Zunächst verlasse ich Bergedorf Richtung Süden durch ein Wohngebiet und finde auch schon bald den runden Tritt.
Bald überquere ich die Dove Elbe (Tote Elbe) und folge ihr auf ruhigen kleinen Straßen nach Westen. In den kleinen Dörfern stehen etliche alte Häuser mit Strohdächern und alte Windmühlen, was man ja im Gebirge nicht so kennt. Meistens führen die Wege hinter den Deichen entlang und gelegentliche Abstecher, um einmal zu sehen, ob man auch oben auf dem Deich mit dem Radfahren kann, zeigen nur, dass man unten bleiben muss. So fehlt leider die Sicht auf einer Seite.
Zum Glück ist der Wind nur schwach, so dass ich eine längere Gegenwindpassage gut überstehe, denn normalerweise fahre ich lieber einen Umweg über die Berge als ein Flachstück gegen den Wind. Und hier wäre ich mangels Bergen, schutzlos dem Wind ausgesetzt.

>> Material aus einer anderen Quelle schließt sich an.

(** * Console phonebook: the record store of [main.py]

    A shallow embedding of [main.py] (classes [CSVDataStorage] and
    [Directory]) together with the parts of the Python runtime and of pandas
    that the program calls:

    - Python [str] values are lists of Unicode code points; [str.isdigit],
      [str.isspace] and [str.strip] follow CPython 3.11 (Unicode 14.0);
    - [Series.str.contains] is [re.search] on a fragment of the pattern
      syntax: ordinary characters, [.] and backslash-escaped punctuation;
    - a [DataFrame] is a list of column labels and a list of rows of
      dynamically typed cells (pandas 2.x, where a cell assignment of a
      string into an integer column turns the column into an object column);
    - [DataFrame.to_csv] follows the [csv] writer of CPython 3.11, writing
      the file as UTF-8 line by line: a lone surrogate cannot be encoded,
      and the call raises [UnicodeEncodeError] with the lines before it in
      the file;
    - [pandas.read_csv] is modelled on unquoted input without NUL, with its
      column type inference for integer and text columns;
    - standard input is a list of lines and standard output a trace of
      events, the text that [input] returns and that [print] is given:
      the encodings and error handlers of the two streams belong to the
      environment and are not modelled.

    Results outside the modelled fragments are reported as [Unmodelled],
    never guessed. *)

From Stdlib Require Import String Ascii.
From Stdlib Require Import List ZArith NArith Lia Bool.
From Stdlib Require DecimalFacts DecimalPos.
Import ListNotations.

(** ** Python strings *)

Module PyStr.

Definition char := N.
Bind Scope N_scope with char.
Definition str := list char.
(** One training step as section 4.1, step 6 words it (zero the
    gradients, forward pass and loss of the batch, back-propagate, apply
    the optimizer), written as one function of the model and the
    optimizer: every parameter that has a gradient is replaced by the
    update rule of kind [k] applied to its value and gradient, and the
    optimizer keeps the rule's new state for it. *)
Definition train_step {T : Torch} (k : OptimizerKind) (batch : list Sample)
    (g0 : Generator) (st : DataParallel * Optimizer)
  : DataParallel * Optimizer :=
  let m := fst st in
  let slots := opt_state (snd st) in
  let upd := λ name p,
    (λ g, opt_update k (slots !! name) (p_data p) g)
      <$> batch_grad m batch g0 name p in
  (replace_parameters
     (λ name p,
        {| p_shape := p_shape p;
           p_data := match upd name p with
                     | Some r => fst r
                     | None => p_data p
                     end;
           p_grad := batch_grad m batch g0 name p |}) m,
   {| opt_kind := k;
      opt_state :=
        foldl (λ s e, match upd (fst e) (snd e) with
                      | Some r => <[fst e := snd r]> s
                      | None => s
                      end)
              slots (named_parameters m) |}).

Irgendwo zwischen Moorfleet und Tatenberg treffe ich an die „richtige“ Elbe, die ich aber kaum zu sehen bekomme, da der Deich die Sicht behindert. Immerhin gibt es aber bei Oortkaten einen kleinen Hafen und ein Stück Weg, wo man direkt mit Sicht auf die Elbe fahren kann.

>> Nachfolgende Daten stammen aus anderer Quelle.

(** The span the trace stage of the server starts for a call of [method]
    that arrives with context [ctx] in world [w]. *)
Definition serverSpanOf (t : Tracer) (method : string) (ctx : Context) (w : World) : Span :=
  let opts := [RPCServerOption (match Extract t (ctx_md ctx) with
                                | (Some sc, None) => Some sc
                                | _ => None
                                end); Tag "component" "gRPC"] in
  {| span_id := next_span w;
     span_operation := method;
     span_options := opts;
     span_Context := newSpanContext t (next_span w) method opts |}.

(** The requests of the examples: a native call, a JSON call without a
    trace header, and a JSON call whose trace header cannot be parsed. *)
Definition exampleNativeRequest : Request :=
  {| ProtoMajor := 2;
     Header := {[ "Content-Type" := ["application/grpc+proto"] ]};
     r_Context := Background |}.

Definition exampleJSONRequest : Request :=
  {| ProtoMajor := 1;
     Header := {[ "Content-Type" := ["application/json"] ]};
     r_Context := Background |}.

Definition exampleCorruptedRequest : Request :=
  {| ProtoMajor := 1;
     Header := <[ "Uber-Trace-Id" := ["garbage"] ]> {[ "Content-Type" := ["application/json"] ]};
     r_Context := Background |}.

(** ** The client of the service (generated code) *)

(** [grpc.ClientConnInterface]: [Invoke] fills the reply it is given and
    answers an error. *)
Record ClientConnInterface : Type := {
  Invoke : forall Req Resp : Type, Context -> string -> Req -> Resp -> M (Resp * error)
}.

Record greeterClient : Type := { cc : ClientConnInterface }.

Definition NewGreeterClient (cc : ClientConnInterface) : greeterClient := {| cc := cc |}.

Definition greeterClient_SayHello (c : greeterClient) (ctx : Context) (in_ : HelloRequest)
  : M (Result HelloReply) :=
  let out := {| Message := ""; Data := None; Obj := None |} in
  res <- Invoke (cc c) HelloRequest HelloReply ctx Greeter_SayHello_FullMethodName in_ out ;;
  match snd res with
  | Some err => ret (None, Some err)
  | None => ret (Some (fst res), None)
  end.

Definition greeterClient_Logout (c : greeterClient) (ctx : Context) (in_ : Empty)
  : M (Result Empty) :=
  let out := mkEmpty in
  res <- Invoke (cc c) Empty Empty ctx Greeter_Logout_FullMethodName in_ out ;;
  match snd res with
  | Some err => ret (None, Some err)
  | None => ret (Some (fst res), None)
  end.

Definition greeterClient_GetUser (c : greeterClient) (ctx : Context) (in_ : UserReq)
  : M (Result UserRes) :=
  let out := {| UserRes_Id := 0; UserRes_Name := ""; UserRes_Email := "";
                UserRes_Phone := "" |} in
  res <- Invoke (cc c) UserReq UserRes ctx Greeter_GetUser_FullMethodName in_ out ;;
  match snd res with
  | Some err => ret (None, Some err)
  | None => ret (Some (fst res), None)
  end.

(** An interceptor that only runs the handler. *)
Definition passThrough {Req Resp : Type} : UnaryServerInterceptor Req Resp :=
  fun ctx req _ handler => handler ctx req.

(** ** Package [logic]: the user use case *)

Module logic.

Section UseCase.

(** [model.User]; the package [internal/model] is taken as given. *)
Context {User : Type}.

(** [db.UserStore] and [db.Registry], two interfaces of the package
    [internal/repo/db]. *)
Record UserStore : Type := {
  UserStore_GetUser : Context -> Z -> M (option User * error)
}.

Record Registry : Type := {
  Registry_UserStore : Context -> UserStore
}.

Record userUseCaseImpl : Type := { store : Registry }.

Definition NewUserUseCase (store : Registry) : userUseCaseImpl := {| store := store |}.

Definition GetUser (u : userUseCaseImpl) (ctx : Context) (id : Z)
  : M (option User * error) :=
  res <- UserStore_GetUser (Registry_UserStore (store u) ctx) ctx id ;;
  match snd res with
  | Some err =>
      zaplog.Errorf "logic: get user detail err: %v" ;;;
      ret (None, Some err)
  | None => ret (fst res, None)
  end.

End UseCase.

End logic.

(** ** Package [swagger] *)

Module swagger.

(** What [ServeSwaggerFile] does with the response: [http.NotFound] or
    [http.ServeFile] of a file name. *)
Inductive Action : Set :=
| NotFound
| ServeFile (name : string).

Section Serve.

(** [path.Join] of two elements, taken as given. *)
Variable path_Join : string -> string -> string.

(** [ServeSwaggerFile(w, r)] as a function of [r.URL.Path]: the lines it
    logs (by their formats) and what it answers. *)
Definition ServeSwaggerFile (urlPath : string) : list string * Action :=
  if negb (strings.HasSuffix urlPath "swagger.json")
  then (["Not Found: %s"], NotFound)
  else
    let p := strings.TrimPrefix urlPath "/swagger/" in
    let p := path_Join "grpc/greeter/helloworld" p in
    (["Serving swagger-file: %s, %s"], ServeFile p).

End Serve.

End swagger.

(** ** The start of the process: [main] *)

Module process.

(** The steps of [main] that reach outside the program. *)
Inductive Step : Set :=
| FlagParse
| ConfigLoad (path : string)
| ZaplogInit
| ZaplogSync
| LogInfo (msg : string)
| NewTracer
| CloserClose
| SetGlobalTracer
| Listen (address : string)
| NewServer
| RegisterGreeterServer
| NewGatewayMux
| RegisterGreeterHandlerFromEndpoint (endpoint : string)
| MuxHandle (pattern : string)
| Println (msg : string)
| Serve (addr : string)
| Fatalln.

#[global] Instance Step_eq_dec : EqDecision Step.
Proof. solve_decision. Defined.

(** What the outside answers: the parsed flag [-c] or the exit status of
    [flag.Parse], the errors of the start-up calls, and the error
    [Serve] returns, if it ever returns. *)
Record Env : Type := {
  flag_Parse : string + Z;
  config_Load : string -> error;
  NewTracer_error : error;
  Listen_error : error;
  Register_error : error;
  Serve_error : option Err
}.

(** How a run of [main] stands or ends: still running, returned, ended
    by a panic, ended by [os.Exit], or serving for ever. *)
Inductive Status : Set :=
| Running
| Returned
| Panics (e : Err)
| Exits (code : Z)
| Serving.

Record State : Type := {
  steps : list Step;
  (** the deferred calls, the last one first *)
  deferred : list Step
}.

Definition P : Type := State -> Status * State.

Definition do_ (st : Step) : P :=
  fun s => (Running, {| steps := steps s ++ [st]; deferred := deferred s |}).

Definition seq (m k : P) : P :=
  fun s => match m s with
           | (Running, s1) => k s1
           | (status, s1) => (status, s1)
           end.

(** [defer f()]. *)
Definition defer_ (st : Step) : P :=
  fun s => (Running, {| steps := steps s; deferred := st :: deferred s |}).

(** [panic(err)]. *)
Definition panic (e : Err) : P := fun s => (Panics e, s).

(** [log.Fatalln(...)]: it prints and calls [os.Exit(1)]. *)
Definition fatalln : P :=
  fun s => (Exits 1, {| steps := steps s ++ [Fatalln]; deferred := deferred s |}).

Definition exit (code : Z) : P := fun s => (Exits code, s).

Definition block : P := fun s => (Serving, s).

Definition skip : P := fun s => (Running, s).

Notation "m >> k" := (seq m k) (at level 90, right associativity).

Definition main (env : Env) : P :=
  do_ FlagParse >>
  match flag_Parse env with
  | inr code => exit code
  | inl configFilePath =>
      do_ (ConfigLoad configFilePath) >>
      match config_Load env configFilePath with
      | Some err => panic err
      | None =>
          do_ ZaplogInit >>
          defer_ ZaplogSync >>
          do_ (LogInfo "server is running") >>
          do_ NewTracer >>
          match NewTracer_error env with
          | Some err => panic err
          | None =>
              defer_ CloserClose >>
              do_ SetGlobalTracer >>
              do_ (Listen ":8091") >>
              match Listen_error env with
              | Some _ => fatalln
              | None =>
                  do_ NewServer >>
                  do_ RegisterGreeterServer >>
                  do_ NewGatewayMux >>
                  do_ (RegisterGreeterHandlerFromEndpoint "127.0.0.1:8091") >>
                  match Register_error env with
                  | Some _ => fatalln
                  | None =>
                      do_ (MuxHandle "/") >>
                      do_ (Println "Serving on http://127.0.0.1:8091") >>
                      do_ (Serve "127.0.0.1:8091") >>
                      match Serve_error env with
                      | Some _ => fatalln
                      | None => block
                      end
                  end
              end
          end
      end
  end.

(** The run of a function body by the Go runtime: the deferred calls run
    when the body returns or panics, and do not run when the process
    exits or never leaves the body. *)
Definition run (body : P) : Status * list Step :=
  match body {| steps := []; deferred := [] |} with
  | (Running, s) => (Returned, steps s ++ deferred s)
  | (Returned, s) => (Returned, steps s ++ deferred s)
  | (Panics e, s) => (Panics e, steps s ++ deferred s)
  | (Exits code, s) => (Exits code, steps s)
  | (Serving, s) => (Serving, steps s)
  end.

(** An environment in which every start-up call succeeds and [Serve]
    never returns, and one in which the tracer cannot be made. *)
Definition exampleEnv : Env := {|
  flag_Parse := inl "./";
  config_Load := fun _ => None;
  NewTracer_error := None;
  Listen_error := None;
  Register_error := None;
  Serve_error := None
|}.

Definition exampleEnvNoTracer : Env := {|
  flag_Parse := inl "./";
  config_Load := fun _ => None;
  NewTracer_error := Some (PlainError "no service name");
  Listen_error := None;
  Register_error := None;
  Serve_error := None
|}.

End process.

(** The condition of the [if] of [grpcHandlerFunc]. *)
Definition isNative (r : Request) : bool :=
  (ProtoMajor r =? 2)%Z
  && strings.Contains (http.Get (Header r) "Content-Type") "application/grpc".

(** A backend that panics. *)
Definition panicking (v : string) : Handler := fun _ w => (Panicked v, w).

Definition isAnyLog (e : Event) : bool := match e with EvLog _ _ => true | _ => false end.

(** * Properties *)

(** ** Substrings *)

Lemma HasPrefix_spec (s prefix : string) :
  strings.HasPrefix s prefix = true <-> exists q, s = prefix +:+ q.
Proof.
  revert s. induction prefix as [|b prefix IH]; intros s; simpl.
  - split; [intros _; exists s; reflexivity | intros _; destruct s; reflexivity].
  - destruct s as [|a s].
    + split; [discriminate | intros [q Hq]; discriminate].
    + simpl. destruct (Ascii.eqb_spec a b) as [->|Hab].
      * rewrite IH. split; intros [q Hq]; exists q.
        -- simpl. now rewrite Hq.
        -- simpl in Hq. now inversion Hq.
      * split; [discriminate | intros [q Hq]; simpl in Hq; inversion Hq; contradiction].
Qed.

Lemma Contains_unfold (s substr : string) :
  strings.Contains s substr
  = if strings.HasPrefix s substr then true
    else match s with
         | EmptyString => false
         | String _ s' => strings.Contains s' substr
         end.
Proof. destruct s; reflexivity. Qed.

Lemma Contains_spec (s substr : string) :
  strings.Contains s substr = true <-> exists p q, s = p +:+ substr +:+ q.
Proof.
  induction s as [|a s IH]; rewrite Contains_unfold.
  - destruct (strings.HasPrefix "" substr) eqn:Hp.
    + apply HasPrefix_spec in Hp as [q Hq].
      split; [intros _; exists "", q; exact Hq | reflexivity].
    + split; [discriminate|]. intros (p & q & Hpq).
      destruct p; [|discriminate]. simpl in Hpq.
      assert (strings.HasPrefix "" substr = true) as Ht
        by (apply HasPrefix_spec; exists q; exact Hpq).
      congruence.
  - destruct (strings.HasPrefix (String a s) substr) eqn:Hp.
    + apply HasPrefix_spec in Hp as [q Hq].
      split; [intros _; exists "", q; exact Hq | reflexivity].
    + rewrite IH. split; intros (p & q & Hpq).
      * exists (String a p), q. simpl. now rewrite Hpq.
      * destruct p as [|a' p]; simpl in Hpq.
        -- assert (strings.HasPrefix (String a s) substr = true) as Ht
             by (apply HasPrefix_spec; exists q; exact Hpq).
           congruence.
        -- inversion Hpq; subst. now exists p, q.
Qed.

Nach einigen Kilometern komme ich nach Zollenspieker, wo es auch eine Fähre Richtung Winsen / Luhe gibt. Diese hat soeben einen Schwarm Motorräder ausgespuckt, die aber zum Glück bald die Flucht nach vorne antritt und meinen Hörbereich verlässt. Hier verlass ich auch die Elbe und fahre nach Norden weiter über Kirchwerder nach Neuengamme. Etwas abseits meiner Strecke sehe ich auch die Gedenkstätte des ehemaligen KZ Neuengamme, wo ich aber keine Zeit habe, es zu besichtigen, da es allmählich schon dunkel wird.

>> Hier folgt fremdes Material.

(* ===== verification/Prelude.v ===== *)
(** * WireCommand: a verification development

    WireCommand is a small remote command service in C. A client sends one
    request (LS, PWD or CAT with an argument) as a length-prefixed frame over a
    UNIX or TCP stream socket; a server runs the command in a child process and
    answers with a frame that holds the output or an error text. There are three
    servers: an event loop over poll() for UNIX sockets (server_uds.c), and two
    that serve each connection in a thread of its own (server_tcp.c,
    server_uds_threaded.c). All of src/src is modelled, function by function,
    and the theorems below are about those definitions.

    ** How the parts interact

    The servers and the client keep the bytes of a connection in bounded buffers
    (buffer.c) and cut frames out of them with the incremental parsers of
    protocol.c. The event loop decodes requests into a linked FIFO (queue.c) and
    serves the queue one response at a time; a worker thread serves its single
    connection directly, and shares with the main thread a mutex, a stop flag and
    a table of 64 workers. All of them dispatch to commands.c, which builds a
    quoted shell command and reads the child's output, log through logging.c,
    and use the retry loops of socket_utils.c. The four programs (main_*.c)
    parse their command lines and call a server, or are the client.

    ** Files

    - [Prelude] (this file): integer types at their width, byte and list
      lemmas, tactics and hint databases.
    - [Machine]: the abstract machine. [Posix] is the operating system, a class
      of calls whose answers are arbitrary; [PosixLaws] the documented bounds of
      those answers; [machine] the process (errno, live heap blocks, queue nodes,
      open descriptors, standard error, log level, and a ghost trace of
      transfers, closes and children); [M] a state monad whose outcome is a
      result, undefined behaviour ([UB]) or a loop cut off ([NoFuel]); [wp] its
      correctness calculus, total or partial. NULL dereferences, accesses outside
      a block and uses of freed nodes are [UB], and so, in this machine, is the
      close of a descriptor that is not open, which close() reports as EBADF; every
      theorem of the form "the call is [Ret]" excludes them.
    - [Script]: an executable operating system that answers from lists; the
      concrete runs and the witnesses use it.
    - [Buffer] (buffer.c), [Protocol] (protocol.c), [Queue] (queue.c),
      [SocketUtils] (socket_utils.c), [Logging] (logging.c), [Commands]
      (commands.c): one file per module, with the abstract object it implements:
      a byte string, a frame codec, a FIFO of requests, the bytes of a stream, a
      log record, the word list a POSIX shell reads.
    - [Respond], [Listener]: the text the servers share (running a request and
      encoding its answer; opening a listening socket).
    - [Options], [Client], [ClientProps] (main_client.c): the command-line
      parsers with the part of strtoul() and strcasecmp() they use; the client.
    - [ServerUds] (server_uds.c): the event loop and its handlers.
      [ServerUdsClient] specifies the handlers of one client; [ServerUdsTable]
      holds the abstract server [uds] and the invariant [server_inv] that ties
      it to the client table, the queue and the trace; [ServerUdsLoop] specifies
      the rounds and the run; [ServerUdsProps] draws the conclusions.
    - [Session]: one connection of the threaded servers and the abstract
      connection [conn] it refines. The two files have the same text up to log
      records and a few calls; it is written once over [transport] and
      instantiated under the C names ([wc_tcp_*], [wc_threaded_uds_*]).
    - [ServerUdsTalk]: the trace of the event loop cut into the conversations
      of the single connections, each of them a run of [conn].
    - [Threads]: programs of threads, as trees of atomic actions with unbounded
      loops, and a rely-guarantee logic for them.
    - [Workers] (server_tcp.c, server_uds_threaded.c): the worker threads and the
      main thread over the shared state [sys]; [cstep] interleaves them.
      [WorkersInv], [WorkersThread], [WorkersMain] verify each thread on its own;
      [WorkersProps] draws the conclusions for every reachable configuration.
    - [Programs] (main_uds.c, main_uds_threaded.c, main_tcp.c): the server
      programs, with their exit codes.
    - [EndToEnd]: a client and a server, threaded or not, joined by a
      connection.

    ** What the theorems show

    - Data: the buffer behaves as a byte string within its limit, the queue as a
      FIFO list, for any sequence of operations, without leaks or double frees;
      the parsers compute the frame decoder and are stable under splitting; the
      encoders round-trip and fail without effect.
    - Commands: whatever the argument, the shell reads it as one word; a command
      run returns, reaps its child, and yields the whole output of a child that
      succeeded, within the limit, or fails with the errno of the reason.
    - Event loop: each round preserves the invariant; the whole run refines an
      abstract FIFO server, so that every conversation is answered in order
      whatever the other clients do; the server returns once a stop is requested
      and gives back every descriptor and block.
    - Threaded servers, in every interleaving: no undefined behaviour, no data
      race on the shared structure, no deadlock, every connection answered in
      order, at most 64 workers, and nothing left behind on return.
    - Client and programs: termination, exit codes, and that a client which
      reports success printed exactly the answer that the server at the other
      end of its connection gave to its command.

    ** Bounds and fuel

    Loops of the C code that only the outside world can prolong (retries after
    EINTR, reading while data arrives, the rounds of the event loop) carry
    [fuel]. [PosixFair] gives a number [os_budget] of how many more times the
    world can interrupt, deliver or withhold the stop request; a theorem that
    promises a result asks for more fuel than that (plus the bytes to write, for
    the write loops), so the result never depends on running out. Loops of
    threads have no fuel: [Piter] is unbounded, and [safe n] speaks of any number
    [n] of steps.

    In the thread model a call into another module is one atomic action; shared
    fields are read and written by separate actions that name their location.
    This is coarser than the machine only inside calls that touch no shared
    field. [errno] is per thread. The fields [y_owner], [y_blocks] and [y_events]
    of [sys] are ghost: they record who owns descriptors and blocks and what each
    thread transferred.

    ** Assumptions

    [PosixLaws]: transfers are within the requested size, new descriptors are
    fresh, poll() reports what was asked. [PthreadLaws]: a created thread can be
    joined, the owner of a mutex can unlock it; every other call may fail.

    ** Not modelled

    Errors of snprintf() and vsnprintf() other than a length above INT_MAX, which
    the formats of the program do not have, and partial output of a failing
    fprintf(); the contents of the address structures passed to bind() and
    connect(); the signal handlers' assignment to the stop flag, which is an
    answer of the operating system ([os_stop_requested]); what the children do
    beyond their output and exit status. The read buffers on the stack are lists
    of bytes. The tests are not modelled. The log texts are reproduced as formats
    and arguments, with the conversions the program uses.

    ** Plan

    Left: termination of the threaded servers' shutdown under fair scheduling.
    [threads_progress] shows that some thread can always take a step; that the
    main thread then returns needs a bound on the steps of each worker, as
    [PosixFair] gives for the loops with fuel. *)

From stdpp Require Export base tactics numbers option list list_numbers gmap strings.
From Stdlib Require Export ZArith Lia.
From Stdlib Require Strings.Byte.

Abbreviation byte := Init.Byte.byte.

#[export] Set Warnings "-clear-no-such-hyp".

Declare Scope wc_scope.
Delimit Scope wc_scope with wc.

#[global] Open Scope Z_scope.

(** ** C integer types

    A [size_t], [uint16_t] or [unsigned char] value is a [Z] in range; every
    C operation that can leave the range is followed by the explicit
    conversion below. *)

Definition SIZE_MAX : Z := 2 ^ 64 - 1.
Definition UINT16_MAX : Z := 65535.

Definition to_size (x : Z) : Z := x mod 2 ^ 64.
Definition to_u16 (x : Z) : Z := x mod 2 ^ 16.
Definition to_u8 (x : Z) : Z := x mod 2 ^ 8.

Definition is_size (x : Z) : Prop := 0 ≤ x ≤ SIZE_MAX.

(** [size_t] addition, subtraction and multiplication. *)
Definition size_add (a b : Z) : Z := to_size (a + b).
Definition size_sub (a b : Z) : Z := to_size (a - b).
Definition size_mul (a b : Z) : Z := to_size (a * b).

Notation "a +ₛ b" := (size_add a b) (at level 50, left associativity) : wc_scope.
Notation "a -ₛ b" := (size_sub a b) (at level 50, left associativity) : wc_scope.
Notation "a *ₛ b" := (size_mul a b) (at level 40, left associativity) : wc_scope.

#[global] Open Scope wc_scope.

Lemma to_size_small (x : Z) : is_size x → to_size x = x.
Proof. unfold is_size, SIZE_MAX, to_size. intros. apply Z.mod_small. lia. Qed.

Lemma size_add_small (a b : Z) : 0 ≤ a + b ≤ SIZE_MAX → a +ₛ b = a + b.
Proof. apply to_size_small. Qed.

Lemma size_sub_small (a b : Z) : 0 ≤ a - b ≤ SIZE_MAX → a -ₛ b = a - b.
Proof. apply to_size_small. Qed.

Lemma size_mul_small (a b : Z) : 0 ≤ a * b ≤ SIZE_MAX → a *ₛ b = a * b.
Proof. apply to_size_small. Qed.

Lemma to_u16_small (x : Z) : 0 ≤ x ≤ UINT16_MAX → to_u16 x = x.
Proof. unfold UINT16_MAX, to_u16. intros. apply Z.mod_small. lia. Qed.

(** ** Bytes *)

#[global] Instance byte_eq_dec : EqDecision byte := Byte.byte_eq_dec.

(** The value of an [unsigned char] and the conversion to it. *)
Definition byte_val (b : byte) : Z := Z.of_N (Byte.to_N b).

Definition byte_of (z : Z) : byte :=
  match Byte.of_N (Z.to_N (to_u8 z)) with
  | Some b => b
  | None => Byte.x00
  end.

Lemma byte_val_range (b : byte) : 0 ≤ byte_val b < 256.
Proof. unfold byte_val. pose proof (Byte.to_N_bounded b). lia. Qed.

Lemma byte_of_val (b : byte) : byte_of (byte_val b) = b.
Proof.
  unfold byte_of, to_u8. pose proof (byte_val_range b) as Hb.
  rewrite Z.mod_small by lia. unfold byte_val. rewrite N2Z.id.
  by rewrite Byte.of_to_N.
Qed.

Lemma byte_val_of (z : Z) : byte_val (byte_of z) = z mod 256.
Proof.
  unfold byte_of, to_u8. change (2 ^ 8) with 256.
  pose proof (Z.mod_pos_bound z 256 ltac:(lia)) as Hz.
  destruct (Byte.of_N (Z.to_N (z mod 256))) as [b|] eqn:Hb.
  - unfold byte_val. apply Byte.to_of_N in Hb. rewrite Hb. lia.
  - apply Byte.of_N_None_iff in Hb. lia.
Qed.

(** The bytes of a C string literal, without its terminator. *)
Definition lit (s : string) : list byte := String.list_byte_of_string s.

(** ** List lengths in [Z] *)

Abbreviation zlen l := (Z.of_nat (length l)).

Lemma zlen_nonneg {A} (l : list A) : 0 ≤ zlen l.
Proof. lia. Qed.

Lemma zlen_app {A} (l k : list A) : zlen (l ++ k) = zlen l + zlen k.
Proof. rewrite length_app. lia. Qed.

Lemma zlen_nil_inv {A} (l : list A) : zlen l = 0 → l = [].
Proof. destruct l; [done | simpl; lia]. Qed.

(** ** Automation *)

Create HintDb wc.
Create Rewrite HintDb wc_len.
#[export] Hint Resolve zlen_nonneg byte_val_range : wc.
#[export] Hint Rewrite @zlen_app @length_app @length_take @length_drop
  @length_replicate @length_fmap @length_insert : wc_len.

(** Turn boolean comparisons of the code into propositions. *)
Ltac bool_to_prop :=
  repeat match goal with
  | H : (_ <? _)%Z = true |- _ => apply Z.ltb_lt in H
  | H : (_ <? _)%Z = false |- _ => apply Z.ltb_ge in H
  | H : (_ <=? _)%Z = true |- _ => apply Z.leb_le in H
  | H : (_ <=? _)%Z = false |- _ => apply Z.leb_gt in H
  | H : (_ >? _)%Z = true |- _ => rewrite Z.gtb_ltb in H; apply Z.ltb_lt in H
  | H : (_ >? _)%Z = false |- _ => rewrite Z.gtb_ltb in H; apply Z.ltb_ge in H
  | H : (_ >=? _)%Z = true |- _ => rewrite Z.geb_leb in H; apply Z.leb_le in H
  | H : (_ >=? _)%Z = false |- _ => rewrite Z.geb_leb in H; apply Z.leb_gt in H
  | H : (_ =? _)%Z = true |- _ => apply Z.eqb_eq in H
  | H : (_ =? _)%Z = false |- _ => apply Z.eqb_neq in H
  | H : (_ && _) = true |- _ => apply andb_true_iff in H as [??]
  | H : (_ && _) = false |- _ => apply andb_false_iff in H
  | H : (_ || _) = true |- _ => apply orb_true_iff in H
  | H : (_ || _) = false |- _ => apply orb_false_iff in H as [??]
  | H : negb _ = true |- _ => apply negb_true_iff in H
  | H : negb _ = false |- _ => apply negb_false_iff in H
  end.

(** Split on the innermost boolean test of the goal, keeping the equation. *)
Ltac case_if_as H :=
  match goal with
  | |- context [if ?b then _ else _] =>
    lazymatch b with
    | context [if _ then _ else _] => fail
    | _ => destruct b eqn:H; bool_to_prop
    end
  end.

Tactic Notation "case_if" "as" ident(H) := case_if_as H.
Tactic Notation "case_if" := let H := fresh "Hc" in case_if_as H.

(** List-length arithmetic. *)
Ltac len_lia :=
  autorewrite with wc_len in *; simpl length in *; lia.

(** Membership in an explicit list. *)
Ltac list_in := solve [rewrite list_elem_of_In; simpl; tauto].

(** ** Lists *)

Lemma take_app_exact {A} (l k : list A) (n : nat) :
  n = length l → take n (l ++ k) = l.
Proof. intros ->. apply take_app_length. Qed.

Lemma drop_app_exact {A} (l k : list A) (n : nat) :
  n = length l → drop n (l ++ k) = k.
Proof. intros ->. apply drop_app_length. Qed.

Lemma take_fmap {A B} (f : A → B) (l : list A) (n : nat) :
  take n (f <$> l) = f <$> take n l.
Proof. by rewrite fmap_take. Qed.

(** Induction two elements at a time. *)
Lemma pairs_ind {A} (P : list A → Prop) :
  P [] → (∀ x, P [x]) → (∀ x y l, P l → P (x :: y :: l)) → ∀ l, P l.
Proof. intros H0 H1 H2. fix IH 1. intros [|x [|y l]]; [done | done | by apply H2]. Qed.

Kurz später fahre ich mit Licht nach Bergedorf und entscheide vor der Tiefgarage meines Hotels, dass die Akkuleistung meiner Lampe bestimmt noch für die kleinste geplante Runde ausreicht, die dann auch meine 5000 Jahreskilometer füllen wird.
Also starte ich wieder durch und fahre durch Bergedorf zum Boberg mit seiner sagenhaften Höhe von 28 m über dem Meer. Weiter geht mein Radweg in der Nähe der etwas nervenden B5 Richtung Hamburg. Immerhin ist das Verkehrschaos aber nur auf der Bundesstraße, mit der ich keine Berührungspunkte habe. Im Schein meiner Lampe hoffe ich, dass ich keine Scherben oder Löcher erwische. Immerhin habe ich aber inzwischen mit meiner Ixon IQ eine Lampe, womit man ordentlich fahren kann.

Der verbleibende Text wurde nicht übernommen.